It’s drizzling, cold, and dark. Yet in one Boston neighborhood there’s a steady stream of people in workout gear braving the weather to congregate at the top of the aptly named Summit Avenue – and it’s not even 6:15 a.m.
The group forms a bouncing huddle at the behest of the leader, Brogan Graham. He directs everyone to introduce themselves to three people with an embrace: “We don’t shake hands here. Here, we hug.”
There isn’t an unsmiling face in the crowd. And with that, “the tribe” – anyone who shows up – is set to get in the day’s workout before most people push the snooze button. This is the November Project. It’s a grass-roots fitness community (with no membership fee) that meets three times a week outdoors year-round for killer hill repeats, stadium climbs, and calisthenics at various surprise locations around the city.
“We’re realizing this could challenge a lot of people’s opinion of modern-day fitness,” says Mr. Graham of the experience.

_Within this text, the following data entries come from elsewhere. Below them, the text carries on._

Lemma handled_one_row env pix : forall w,
  faithful env ->
  one_row_per_transaction (donations w) ->
  one_row_per_transaction (donations (handled env pix w)).
Proof.
  induction pix as [|payload rest IH]; intros w Hfaith Hinv; simpl;
    [exact Hinv|].
  destruct (truthy_txid payload) as [txId|]; [|apply IH; assumption].
  apply IH; [exact Hfaith|]. apply handler_one_row; assumption.
Qed.

Lemma postPix_one_row env body w :
  faithful env ->
  one_row_per_transaction (donations w) ->
  one_row_per_transaction (donations (snd (Webhook.postPix env body w))).
Proof.
  intros Hfaith Hinv.
  destruct body as [[[pix|]]|]; try exact Hinv.
  rewrite postPix_store. apply handled_one_row; assumption.
Qed.

(** X7. The idempotency key holds as long as requests are served one at a
    time: in every state reached from the empty store by a run, which
    serves each request to its end before the next, with a gateway that
    answers a detail request with the charge asked for, no two documents
    share an id and no two carry the same transaction id, however often and
    in whatever order charges are created, notifications are delivered or
    redelivered, and clients come and go. (Two deliveries served at the
    same time are another matter: see [overlapped].) *)
Theorem one_row_per_transaction_always trace :
  (forall ev env, In ev trace -> env_of ev = Some env -> faithful env) ->
  one_row_per_transaction (donations (run initial trace)).
Proof.
  assert (Hgen : forall w,
             (forall ev env, In ev trace -> env_of ev = Some env -> faithful env) ->
             one_row_per_transaction (donations w) ->
             one_row_per_transaction (donations (run w trace))).
  { induction trace as [|ev rest IH]; intros w Hfaith Hinv; [exact Hinv|].
    simpl. apply IH; [intros e env Hin; apply Hfaith; right; exact Hin|].
    assert (Hev : forall env, env_of ev = Some env -> faithful env).
    { intros env. apply Hfaith. left. reflexivity. }
    destruct ev as [env data|env payload|env body|txId conn|conn]; simpl step.
    - rewrite (proj1 (createDonation_writes_nothing env data w)). exact Hinv.
    - apply handler_one_row; [apply Hev; reflexivity|exact Hinv].
    - apply postPix_one_row; [apply Hev; reflexivity|exact Hinv].
    - exact Hinv.
    - exact Hinv. }
  intros Hfaith. apply Hgen; [exact Hfaith|].
  split; apply NoDup_nil_2.
Qed.

Lemma one_row_per_transaction_always_witness :
  one_row_per_transaction (donations (run initial redelivered_trace))
  /\ donations (run initial redelivered_trace) = [(1%nat, materialized)].
Proof.
  split; [|vm_compute; reflexivity].
  apply (one_row_per_transaction_always redelivered_trace).
  intros ev env [<-|[<-|[<-|[<-|[<-|[]]]]]] [= <-]; apply faithful_sample.
Defined.

Lemma where_txId_snoc txId ds i d :
  DonationService.where_txId txId ds = None ->
  Doc.txId d = Some txId ->
  DonationService.where_txId txId (ds ++ [(i, d)]) = Some (i, d).
Proof.
  intros Hnone Hd. induction ds as [|[j x] rest IH]; simpl in *.
  - rewrite Hd. simpl. rewrite String.eqb_refl. reflexivity.
  - destruct (DonationService.strict_eqb (Doc.txId x) (Some txId));
      [discriminate|]. apply IH, Hnone.
Qed.

(** X8. What a confirmed payment materializes, the next lookup finds: after
    the handler has created the record of a transaction, [findByTxId] for
    that transaction returns it, with its id and status PAGA, provided the
    gateway's answer carried the transaction id that was asked for. *)
Theorem materialized_record_is_found env payload txId w charge valor partner :
  PixPayload.txid payload = Some txId ->
  JS.falsy_string txId = false ->
  donations_query_error env txId = None ->
  DonationService.where_txId txId (donations w) = None ->
  efi_pixDetailCharge env txId = inr charge ->
  Charge.txid charge = Some txId ->
  Charge.status charge = Some "CONCLUIDA" ->
  Charge.valor charge = Some valor ->
  JS.falsy_opt (payer_cpf charge) = false ->
  JS.falsy_opt (payer_name charge) = false ->
  JS.falsy_number (reported_amount valor) = false ->
  (forall cpf, payer_cpf charge = Some cpf -> partners_where_cpf env cpf = inr partner) ->
  (forall data, donations_write_error env data = None) ->
  let w' := snd (DonationService.handlePixWebhook env payload w) in
  exists stored,
    DonationService.findByTxId env txId w' = (Return (Some stored), w')
    /\ Donation.id stored = Some (Donation.fresh_id (donations w))
    /\ Donation.status stored = Some "PAGA"
    /\ Donation.txId stored = Some txId
    /\ Donation.amount stored = reported_amount valor.
Proof.
  intros Ht Hf Hq Hnone Hc Htx Hs Hv Hcpf Hname Hamount Hpartner Hw w'.
  assert (Hds : donations w'
                = (donations w
                     ++ [(Donation.fresh_id (donations w),
                          expected_doc env charge valor partner)])%list).
  { subst w'.
    rewrite (handler_store_is_reconcile_store env payload txId w Ht Hf Hq).
    unfold found. rewrite Hnone.
    rewrite (reconcile_materializes env txId w charge valor partner)
      by (assumption || apply Hw).
    reflexivity. }
  unfold DonationService.findByTxId. rewrite Hq.
  unfold bind, get_donations. rewrite Hds.
  rewrite (where_txId_snoc txId (donations w) _ _ Hnone) by exact Htx.
  eexists. split; [reflexivity|]. simpl. repeat split; [exact Htx].
Qed.

Lemma materialized_record_is_found_witness :
  let w' := snd (DonationService.handlePixWebhook Sample.paid
                   (Sample.payload "abc123") initial) in
  exists stored,
    DonationService.findByTxId Sample.paid "abc123" w' = (Return (Some stored), w')
    /\ Donation.id stored = Some (Donation.fresh_id (donations initial))
    /\ Donation.status stored = Some "PAGA"
    /\ Donation.txId stored = Some "abc123"
    /\ Donation.amount stored
       = reported_amount {| Valor.original := Some "50.00" |}.
Proof.
  apply (materialized_record_is_found Sample.paid (Sample.payload "abc123")
           "abc123" initial (Sample.charge "abc123" "CONCLUIDA")
           {| Valor.original := Some "50.00" |} (Some Sample.jane));
    try reflexivity.
  intros cpf [= <-]. reflexivity.
Defined.

(** ** Two deliveries at the same time *)

(** X22. The lookup before the write does not keep two deliveries served at
    the same time from both creating the record: when both lookups of a
    confirmed payment find nothing, each call goes on to add a document,
    and the store ends with two documents for the one transaction, under
    two ids. (Conditions as for a single creation: the gateway's answer
    names the transaction, the payer and a non-zero amount, and the store
    accepts the document.) *)
Theorem overlapping_deliveries_duplicate env txId w charge valor partner :
  JS.falsy_string txId = false ->
  donations_query_error env txId = None ->
  DonationService.where_txId txId (donations w) = None ->
  efi_pixDetailCharge env txId = inr charge ->
  Charge.txid charge = Some txId ->
  Charge.status charge = Some "CONCLUIDA" ->
  Charge.valor charge = Some valor ->
  JS.falsy_opt (payer_cpf charge) = false ->
  JS.falsy_opt (payer_name charge) = false ->
  JS.falsy_number (reported_amount valor) = false ->
  (forall cpf, payer_cpf charge = Some cpf -> partners_where_cpf env cpf = inr partner) ->
  donations_write_error env (expected_doc env charge valor partner) = None ->
  exists first second w' i j,
    overlapped env txId w = (Return (Some first, Some second), w')
    /\ donations w'
       = (donations w
            ++ [(i, expected_doc env charge valor partner);
                (j, expected_doc env charge valor partner)])%list
    /\ i <> j
    /\ Donation.id first = Some i
    /\ Donation.id second = Some j
    /\ List.length (rows_of txId w') = 2%nat
    /\ ~ one_row_per_transaction (donations w').
Proof.
  intros _ Hq Hnone Hc Htx Hs Hv Hcpf Hname Hamount Hpartner Hw.
  assert (Hfind : DonationService.findByTxId env txId w = (Return None, w)).
  { unfold DonationService.findByTxId, bind, get_donations, ret.
    rewrite Hq, Hnone. reflexivity. }
  unfold overlapped, bind. rewrite Hfind. cbv beta iota. rewrite Hfind.
  cbv beta iota. unfold try_catch.
  rewrite (reconcile_materializes env txId w charge valor partner) by assumption.
  rewrite (reconcile_materializes env txId _ charge valor partner) by assumption.
  cbn [donations efi_requests hub]. unfold ret.
  set (doc := expected_doc env charge valor partner).
  set (i := Donation.fresh_id (donations w)).
  set (j := Donation.fresh_id (donations w ++ [(i, doc)])).
  assert (Hij : i <> j).
  { assert (H : (i < j)%nat);
      [apply (fresh_id_above _ i doc), in_or_app; right; left; reflexivity|lia]. }
  assert (Hdoc : Doc.txId doc = Some txId) by exact Htx.
  eexists _, _, _, i, j. split; [reflexivity|]. cbn [donations].
  split; [rewrite <- app_assoc; reflexivity|].
  split; [exact Hij|]. split; [reflexivity|]. split; [reflexivity|].
  rewrite <- app_assoc. cbn [app]. split.
  - unfold rows_of. cbn [donations]. rewrite filter_app.
    assert (Hnil : filter (fun r => Doc.txId r.2 = Some txId) (donations w) = []).
    { pose proof (proj1 (where_txId_None txId (donations w)) Hnone) as Hno.
      clear - Hno.
      induction (donations w) as [|[k x] rest IH]; [reflexivity|].
      rewrite filter_cons_False.
      - apply IH. intros a b Hin. apply (Hno a b). right. exact Hin.
      - simpl. apply (Hno k x). left. reflexivity. }
    rewrite Hnil. cbn [app].
    rewrite !filter_cons_True by exact Hdoc. reflexivity.
  - intros [_ Hdup]. unfold txids in Hdup.
    rewrite omap_app in Hdup. apply NoDup_app in Hdup as (_ & _ & Hdup).
    subst doc. simpl in Hdup. rewrite Htx in Hdup.
    apply NoDup_cons in Hdup as [Hdup _]. apply Hdup. left.
Qed.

It started two years ago in Boston as a way for Graham and cofounder Bojan Mandaric to motivate each other to exercise, rain or shine, the same way their college crew team motivated them to push their limits. They started inviting people to their free workouts via social media sites, gradually attracting hundreds of members and launching a movement beyond Boston – inspiring thousands of people to stay in shape and make new friends while doing so.
Already, new tribes with self-stenciled November Project gear have popped up in Washington, D.C.; San Diego; Madison, Wis.; Denver; San Francisco; and even Edmonton, Alberta, with more groups in the making.
It’s a formula that gyms and health advocates have been trying to get right for years, says Walt Thompson, a professor of kinesiology (mechanics of body movement) at Georgia State University. The real motivator to get people working out is peer support, he says. As fitness gyms chase the latest craze with high-tech gadgets and specialized staff, the November Project is decidedly low-tech with no gym, weights, or locker rooms. Just a lot of friendly faces.
At the end of her workout, before the final hugs and the group photo taken at each meet-up, Boston resident Laura Sweet agrees that the experience, despite the cold and dark and being among a hundred strangers, is fun. “It reminds me of how I felt when I was back in high school, running cross-country on a team,” she says. “It’s not a menacing or intimidating group; it’s just encouraging.”